Schmidt began his studies of natural history at the University of Copenhagen under professor of botany Eugen Warming (1841–1924), and obtained an MS degree in biology in 1898. He obtained a grant from the Carlsberg Foundation to study the flora of the coastal areas of Ko Chang in then Siam, including both mangrove trees and microalgae. He made his doctoral thesis in biology and botany, on shoot architecture of mangrove trees and Eugen Warming served as faculty opponent in October 1903.

Schmidt then more or less switched to marine zoology, working 1902–1909 part-time for the Botanical Institute of the University of Copenhagen, part-time for the Danish Commission for Investigation of the Sea. In 1909, he was made head of the department of physiology at the Carlsberg Laboratory, a post he held until his early death.

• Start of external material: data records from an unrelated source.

(** * Ticketing application: sessions, authentication gate, users, events
      and ticket purchase

    A shallow embedding of the Express/TypeScript backend
    (services, middleware, controllers and routes), and of the validation
    and token storage utilities of the frontend, with the properties of the
    session ledger, the authentication gate, the users, the events and the
    purchase transaction.

    Conventions of the embedding

    - A PostgreSQL table is a list of rows in insertion order, except the
      [events] table, which is a finite map on its primary key.  A
      [SELECT ... LIMIT 1] without [ORDER BY] returns the first row of the
      list that matches; an [ORDER BY] is a merge sort, and the order in
      which it puts the rows that it does not tell apart is one of those
      that PostgreSQL leaves open.
    - JavaScript numbers that hold identifiers, counts and quantities are
      integers ([Z]); a [DECIMAL(10,2)] price is a number of cents; a [Date]
      is a number of milliseconds, invalid beyond the last time value.  The
      parameter that a [WHERE] clause compares with an id is not checked
      against the range of [INTEGER]: where a result depends on it, a theorem
      about an id that the request chooses supposes that it is one.
    - One clock serves [new Date()] and [CURRENT_TIMESTAMP], as when the
      server and the database run in UTC: the [TIMESTAMP] columns keep no
      time zone.
    - An [async] method is a computation in the monad [M]: it reads and
      writes the [World] (database, open transaction, clock) and either
      returns a value or throws a [JsError].
    - Every [pool.query] / [client.query] may fail: the world carries a
      fault plan, a function from the index of the query to the error the
      driver throws there, if any.  Every access to [localStorage] may
      throw in the same way.
    - The constraints of the schema that the operations can meet are part
      of the statements: the types and the [CHECK]s of the columns of
      [users], [events] and [sessions] that a request fills, the foreign
      keys and the [VARCHAR(255)] title of [tickets], the uniqueness of
      [users.email], the actions [ON DELETE] of the foreign keys.  A value
      that its column refuses for its type or its length is refused before
      a row is formed; a row that a constraint refuses has taken its id
      from the sequence, which is not given back.
    - Strings are sequences of ASCII characters; where a result depends on
      it, a theorem supposes that a string of the request has no other.

    Left out: the rate limiters in front of the routers (they answer 429
    by the clock), the pool of connections (twenty at most; [pool.connect()]
    runs before the [try] block of a purchase and touches nothing, and a
    connection that is not had in time is a failure of the query that asks
    for it), the support tickets (services/ticketService.ts), the listing of
    the users, and the JSON of the user kept by the token storage. *)

From stdpp Require Import base option list gmap strings pretty sorting.
From Stdlib Require Import ZArith Lia Ascii DecimalString DecimalPos.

Schmidt worked in parallel on phycology, where he described the genus Richelia (filamentous heterocyst-forming Cyanobacteria dwelling inside diatoms), on plant physiology and genetics, especially of hops, and on large-scale oceanography and ichthyology.

Beginning in 1904, Johannes Schmidt led a series of expeditions into the Mediterranean Sea and the North Atlantic to investigate eels. At the time it was believed that the European eel spawned in the Mediterranean Sea, as this was the only place where eel larvae had been observed. However, the first Thor expedition to the North Atlantic, led by Schmidt, caught the first eel larvae ever observed in the Atlantic Ocean, on a position west of the Faroe Islands. This discovery was defining for Schmidt's career and he conducted a series of expeditions in the following years to search for the elusive spawning grounds of the eel. He did this by systematically trawling the deep sea of the Atlantic, always moving in the direction where he found the smallest larvae. In 1921, on the second Dana expedition, he finally located the spawning grounds to the Sargasso Sea. In 1928–1930, he led the third Dana Expedition, funded by the Carlsberg Foundation, being a two-year voyage around the world's oceans.

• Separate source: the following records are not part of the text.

Lemma editImage_parts_rejected (response : GenerateContentResponse) (e : Thrown) :
  editImage_parts response = Rejected e -> content_parts response = [].
Proof.
  unfold editImage_parts, content_parts.
  destruct (candidates response) as [[| c cs] |]; try reflexivity.
  destruct (content c) as [ct |]; try reflexivity.
  destruct (parts ct) as [qs |]; [discriminate | reflexivity].
Qed.

(** Whatever goes wrong, the caller sees one message. *)
Lemma editImage_rejects_generic (answer : Settled GenerateContentResponse) (e : Thrown) :
  editImage_settle answer = Rejected e -> e = ErrorObj edit_failed_message.
Proof.
  unfold editImage_settle, try_catch.
  destruct (await! response <- answer;
            await! ps <- editImage_parts response; editImage_scan ps);
    intros H; [discriminate | injection H as <-; reflexivity].
Qed.

Lemma generateImage_rejects_generic (answer : Settled GenerateImagesResponse) (e : Thrown) :
  generateImage_settle answer = Rejected e -> e = ErrorObj generation_failed_message.
Proof.
  unfold generateImage_settle, try_catch.
  destruct (await! response <- answer; generateImage_extract response);
    intros H; [discriminate | injection H as <-; reflexivity].
Qed.

(** A resolved [generateImage] hands over the non-empty bytes of the first
    generated image. *)
Lemma generateImage_resolved (answer : Settled GenerateImagesResponse) (bytes : string) :
  generateImage_settle answer = Resolved bytes <->
  exists first rest,
    answer = Resolved {| generatedImages := Some (first :: rest) |}
    /\ bytes_of first = Some bytes /\ truthy bytes = true.
Proof.
  unfold generateImage_settle, try_catch, bind, generateImage_extract, bytes_of.
  split.
  - destruct answer as [[[[| g gs] |]] | e]; simpl; try discriminate.
    destruct (image g) as [[[b |]] |] eqn:Hg; simpl; try discriminate.
    destruct (truthy b) eqn:Hb; try discriminate.
    intros H. injection H as ->. exists g, gs. rewrite Hg. auto.
  - intros (g & gs & -> & Hg & Hb). simpl.
    destruct (image g) as [[ob] |]; simpl in *; try discriminate.
    subst ob. rewrite Hb. reflexivity.
Qed.

(** For every answer of the remote call, [editImage] resolves with the
    [data] field, be it there or not, of the first content part that has
    [inlineData]; when no part has any, and when the call itself fails, it
    rejects with one and the same generic error. *)
Theorem editImage_first_inline_or_generic_failure
    (prompt : string) (imageDataBase64 : option string) (mime : string)
    (generateContent : GenerateContentParameters -> Settled GenerateContentResponse) :
  editImage prompt imageDataBase64 mime generateContent =
  match generateContent (editImage_request prompt imageDataBase64 mime) with
  | Resolved response =>
      match hd_error (inline_payloads (content_parts response)) with
      | Some returned => Resolved returned
      | None => Rejected (ErrorObj edit_failed_message)
      end
  | Rejected _ => Rejected (ErrorObj edit_failed_message)
  end.
Proof.
  unfold editImage, editImage_settle, try_catch, bind.
  destruct (generateContent _) as [response | e]; [| reflexivity].
  destruct (editImage_parts response) as [ps | e] eqn:Hparts.
  - rewrite (editImage_parts_resolved _ _ Hparts), editImage_scan_first.
    destruct (hd_error (inline_payloads ps)); reflexivity.
  - rewrite (editImage_parts_rejected _ _ Hparts). reflexivity.
Qed.

(** C7 does not hold of a part whose [inlineData] has no [data]: the scan
    stops at that part and the promise resolves with [undefined], which is
    neither the bytes of the later part that has some nor a failure. *)
Theorem editImage_resolves_undefined_without_bytes :
  let hollow :=
    {| inlineData := Some {| data := None; mimeType := "image/png" |};
       text := None |} in
  let picture :=
    {| inlineData := Some {| data := Some "REVG"; mimeType := "image/png" |};
       text := None |} in
  let response :=
    {| candidates :=
         Some [ {| content := Some {| parts := Some [hollow; picture] |} |} ] |} in
  inline_payloads (content_parts response) = [None; Some "REVG"]
  /\ editImage "add a hat" (Some "QUJD") "image/jpeg" (fun _ => Resolved response)
     = Resolved None.
Proof.
  split; reflexivity.
Qed.

(** C10: when the list of generated images is not empty and the first
    image has no bytes, or empty ones, [generateImage] fails with the
    generic error whatever the later images carry. *)
Theorem generateImage_looks_at_first_only
    (prompt : string) (ratio : AspectRatio)
    (generateImages : GenerateImagesParameters -> Settled GenerateImagesResponse)
    (first : GeneratedImage) (later : list GeneratedImage) :
  generateImages (generateImage_request prompt ratio)
    = Resolved {| generatedImages := Some (first :: later) |} ->
  truthy_opt (bytes_of first) = false ->
  generateImage prompt ratio generateImages
    = Rejected (ErrorObj generation_failed_message).
Proof.
  intros Hanswer Hfirst.
  unfold generateImage. rewrite Hanswer.
  unfold generateImage_settle, try_catch, bind, generateImage_extract. simpl.
  unfold bytes_of in Hfirst.
  destruct (image first) as [[[b |]] |]; simpl in *; try reflexivity.
  rewrite Hfirst. reflexivity.
Qed.

Lemma generateImage_looks_at_first_only_witness :
  let later := [ {| image := Some {| imageBytes := Some "QUJD" |} |} ] in
  let first := {| image := Some {| imageBytes := Some "" |} |} in
  hd_error (map bytes_of later) = Some (Some "QUJD")
  /\ generateImage "a red circle" Ratio_1_1
       (fun _ => Resolved {| generatedImages := Some (first :: later) |})
     = Rejected (ErrorObj generation_failed_message).
Proof.
  split; [reflexivity |].
  apply (generateImage_looks_at_first_only "a red circle" Ratio_1_1 _
           {| image := Some {| imageBytes := Some "" |} |}
           [ {| image := Some {| imageBytes := Some "QUJD" |} |} ]);
    reflexivity.
Defined.

End GeminiServiceFacts.

(** ** Properties of the file reader *)

Module FileUtilsFacts.

Import FileUtils Wording.

Lemma split_head (sep : ascii) (s : string) :
  hd_error (split sep s) = Some (until sep s).
Proof.
  induction s as [| c rest IH]; simpl.
  - reflexivity.
  - destruct (Ascii.eqb c sep); simpl.
    + reflexivity.
    + destruct (split sep rest) as [| seg segs]; simpl in *.
      * discriminate.
      * injection IH as ->. reflexivity.
Qed.

(** [s.split(sep)[1]] is what stands between the first separator and the
    next one. *)
Lemma split_second (sep : ascii) (s : string) :
  nth_error (split sep s) 1 = option_map (until sep) (after_first sep s).
Proof.
  induction s as [| c rest IH]; simpl.
  - reflexivity.
  - destruct (Ascii.eqb c sep); simpl.
    + pose proof (split_head sep rest) as Hhd.
      destruct (split sep rest); simpl in *; [discriminate | exact Hhd].
    + pose proof (split_head sep rest) as Hhd.
      destruct (split sep rest) as [| seg segs]; simpl in *; [discriminate |].
      exact IH.
Qed.

Lemma until_without_sep (sep : ascii) (s : string) :
  occurs sep s = false -> until sep s = s.
Proof.
  induction s as [| c rest IH]; simpl; intros H.
  - reflexivity.
  - apply orb_false_iff in H as [Hc Hrest].
    rewrite Hc, (IH Hrest). reflexivity.
Qed.

(** What the code computes on every read result: the MIME type is the
    file's own [type]; the payload is the part of the read result between
    its first comma and the next one (or the end); the promise rejects
    exactly when the result has no comma, when that part is empty, or when
    the read fails. *)
Theorem fileToBase64_between_commas (file : File) (readAsDataURL : File -> ReadOutcome) :
  fileToBase64 file readAsDataURL =
  match readAsDataURL file with
  | Loaded result =>
      match after_first "," result with
      | Some tail =>
          if truthy (until "," tail)
          then Resolved {| base64 := until "," tail; mimeType := type file |}
          else Rejected (ErrorObj decode_failed_message)
      | None => Rejected (ErrorObj decode_failed_message)
      end
  | Failed => Rejected NonError
  end.
Proof.
  unfold fileToBase64, fileToBase64_settle.
  destruct (readAsDataURL file) as [result |]; [| reflexivity].
  rewrite split_second.
  destruct (after_first "," result) as [tail |]; reflexivity.
Qed.

(** On a read result with a single comma the payload is all that follows
    it, the base64 part of the URL. *)
Lemma fileToBase64_single_comma (file : File) (result tail : string) :
  after_first "," result = Some tail ->
  occurs "," tail = false ->
  fileToBase64 file (fun _ => Loaded result)
  = fileToBase64_after_first_comma file (Loaded result).
Proof.
  intros Htail Hnone.
  unfold fileToBase64, fileToBase64_settle, fileToBase64_after_first_comma.
  rewrite split_second, Htail. simpl.
  rewrite (until_without_sep _ _ Hnone). reflexivity.
Qed.

(** C9 does not hold of a read result with a second comma: the payload
    stops at that comma, so that it is not what follows the first comma,
    and not the base64 part of the URL. *)
Lemma fileToBase64_stops_at_second_comma :
  let file := {| name := "picture"; type := "image/x,y" |} in
  let result := "data:image/x,y;base64,QUJD" in
  after_first "," result = Some "y;base64,QUJD"
  /\ fileToBase64 file (fun _ => Loaded result)
     = Resolved {| base64 := "y;base64"; mimeType := "image/x,y" |}
  /\ fileToBase64 file (fun _ => Loaded result)
     <> fileToBase64_after_first_comma file (Loaded result).
Proof.
  repeat split; try reflexivity.
  vm_compute. discriminate.
Qed.

(** Likewise for rejection: a non-empty rest after the first comma does not
    keep the promise from rejecting. *)
Lemma fileToBase64_rejects_on_empty_segment :
  let file := {| name := "picture"; type := "image/png" |} in
  after_first "," "a,,b" = Some ",b"
  /\ fileToBase64 file (fun _ => Loaded "a,,b")
     = Rejected (ErrorObj decode_failed_message).
Proof.
  split; reflexivity.
Qed.

End FileUtilsFacts.

(** ** Properties of the controller: single actions *)

Module AppFacts.

Import FileUtils App Wording.

Lemma truthy_empty (v : string) : truthy v = false <-> v = "".
Proof.
  destruct v; simpl; split; intros H; try reflexivity; discriminate.
Qed.

Lemma truthy_nonempty (v : string) : truthy v = true <-> v <> "".
Proof.
  destruct v; simpl; split; intros H; try reflexivity;
    try discriminate; contradiction.
Qed.

(** What a handler leaves to be awaited, when its checks pass. *)

Lemma handleGenerate_begin_issues (s : State) :
  prompt s <> "" ->
  handleGenerate_begin s =
  (setOriginalImageForEdit None
     (setImageSrc None (setIsLoading true (clearError s))),
   Some (CallGenerateImage (prompt s) (aspectRatio s))).
Proof.
  intros H. apply truthy_nonempty in H.
  unfold handleGenerate_begin. rewrite H. reflexivity.
Qed.

Lemma handleEdit_begin_issues (s : State) (original : ImageForEdit) :
  editPrompt s <> "" ->
  originalImageForEdit s = Some original ->
  handleEdit_begin s =
  (setIsLoading true (clearError s),
   Some (CallEditImage (editPrompt s) (data original) (mimeType original))).
Proof.
  intros H Himg. apply truthy_nonempty in H.
  unfold handleEdit_begin. rewrite H, Himg. reflexivity.
Qed.

Lemma handleFileChange_begin_issues (s : State) (f : File) :
  startsWith "image/" (type f) = true ->
  handleFileChange_begin (Some f) s =
  (setIsLoading true (clearError s), Some (CallFileToBase64 f)).
Proof.
  intros H. unfold handleFileChange_begin. rewrite H. reflexivity.
Qed.

(** A call is left to be awaited only when the checks of the handler pass. *)
Lemma begin_issued (op : Operation) (s : State) (p : Pending) :
  snd (begin op s) = Some p ->
  match op with
  | Generate =>
      prompt s <> "" /\ p = CallGenerateImage (prompt s) (aspectRatio s)
  | Edit =>
      editPrompt s <> "" /\
      exists original,
        originalImageForEdit s = Some original /\
        p = CallEditImage (editPrompt s) (data original) (mimeType original)
  | Upload f =>
      startsWith "image/" (type f) = true /\ p = CallFileToBase64 f
  end.
Proof.
  destruct op as [| | f]; simpl.
  - unfold handleGenerate_begin.
    destruct (truthy (prompt s)) eqn:H; simpl; [| discriminate].
    intros E. injection E as <-. split; [now apply truthy_nonempty | reflexivity].
  - unfold handleEdit_begin.
    destruct (truthy (editPrompt s)) eqn:H; simpl; [| discriminate].
    destruct (originalImageForEdit s) as [original |]; simpl; [| discriminate].
    intros E. injection E as <-.
    split; [now apply truthy_nonempty | exists original; split; reflexivity].
  - destruct (startsWith "image/" (type f)) eqn:H; simpl; [| discriminate].
    intros E. injection E as <-. split; reflexivity.
Qed.

(** C5: with an empty prompt, Generate sets an error and awaits nothing;
    mode, images, prompts and the loading flag stay as they were, whatever
    the outside world would have answered. *)
Theorem generate_empty_prompt (w : World) (s : State) :
  prompt s = "" ->
  let s' := fst (handleGenerate_begin s) in
  snd (handleGenerate_begin s) = None
  /\ handleGenerate w s = s'
  /\ error s' = Some "Please enter a prompt to generate an image."
  /\ mode s' = mode s
  /\ imageSrc s' = imageSrc s
  /\ originalImageForEdit s' = originalImageForEdit s
  /\ prompt s' = prompt s
  /\ editPrompt s' = editPrompt s
  /\ isLoading s' = isLoading s.
Proof.
  intros H. apply truthy_empty in H.
  unfold handleGenerate, handleGenerate_begin.
  rewrite H. simpl. repeat split; reflexivity.
Qed.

A peculiar incident is worthy of notice: a paper on the life-history of the eel, published 1912 in Germany, had first been sent to London to be published by the Royal Society, but was refused with a note that Grassi's work on the subject sufficed. This constitutes a clear example of peer review failure. Ten years later, Schmidt's work on the spawning place of the eel was published by the Royal Society and even later he was awarded the Darwin Medal.

==Personal life==
In 1903 he married Ingeborg Kühle (1880-1958), daughter of Søren Anton van der Aa Kühle (1849-1906), chief director of the Old Carlsberg Brewery. Schmidt died in Copenhagen on 21 February, 1933, of influenza. He is buried at Vestre Kirkegård.

==Honours==
- Fellow of the Royal Danish Academy of Sciences and Letters
- Honorary doctor, University of Liverpool, 1923
- Oxford University's Weldon Memorial Prize, 1923
- Honorary fellow, Royal Society of Edinburgh, 1927
- Darwin Medal, 1930
- Alexander Agassiz Medal, 1930
- Galathea Medal, 1930
- Geoffroy Saint-Hilaire Medal, 1931

== Taxon named in his honor ==
- The Black Sea pelagic pipefish Syngnathus schmidti is named after him.
- The eel Serrivomer schmidti. Although not identified by name, it was probably named in honor of Schmidt, because it was he who led the Dana fishery research cruises of which during the type specimen was collected.
- Diaphus schmidti, Tåning, 1932 is a species of lanternfish found in the Pacific Ocean.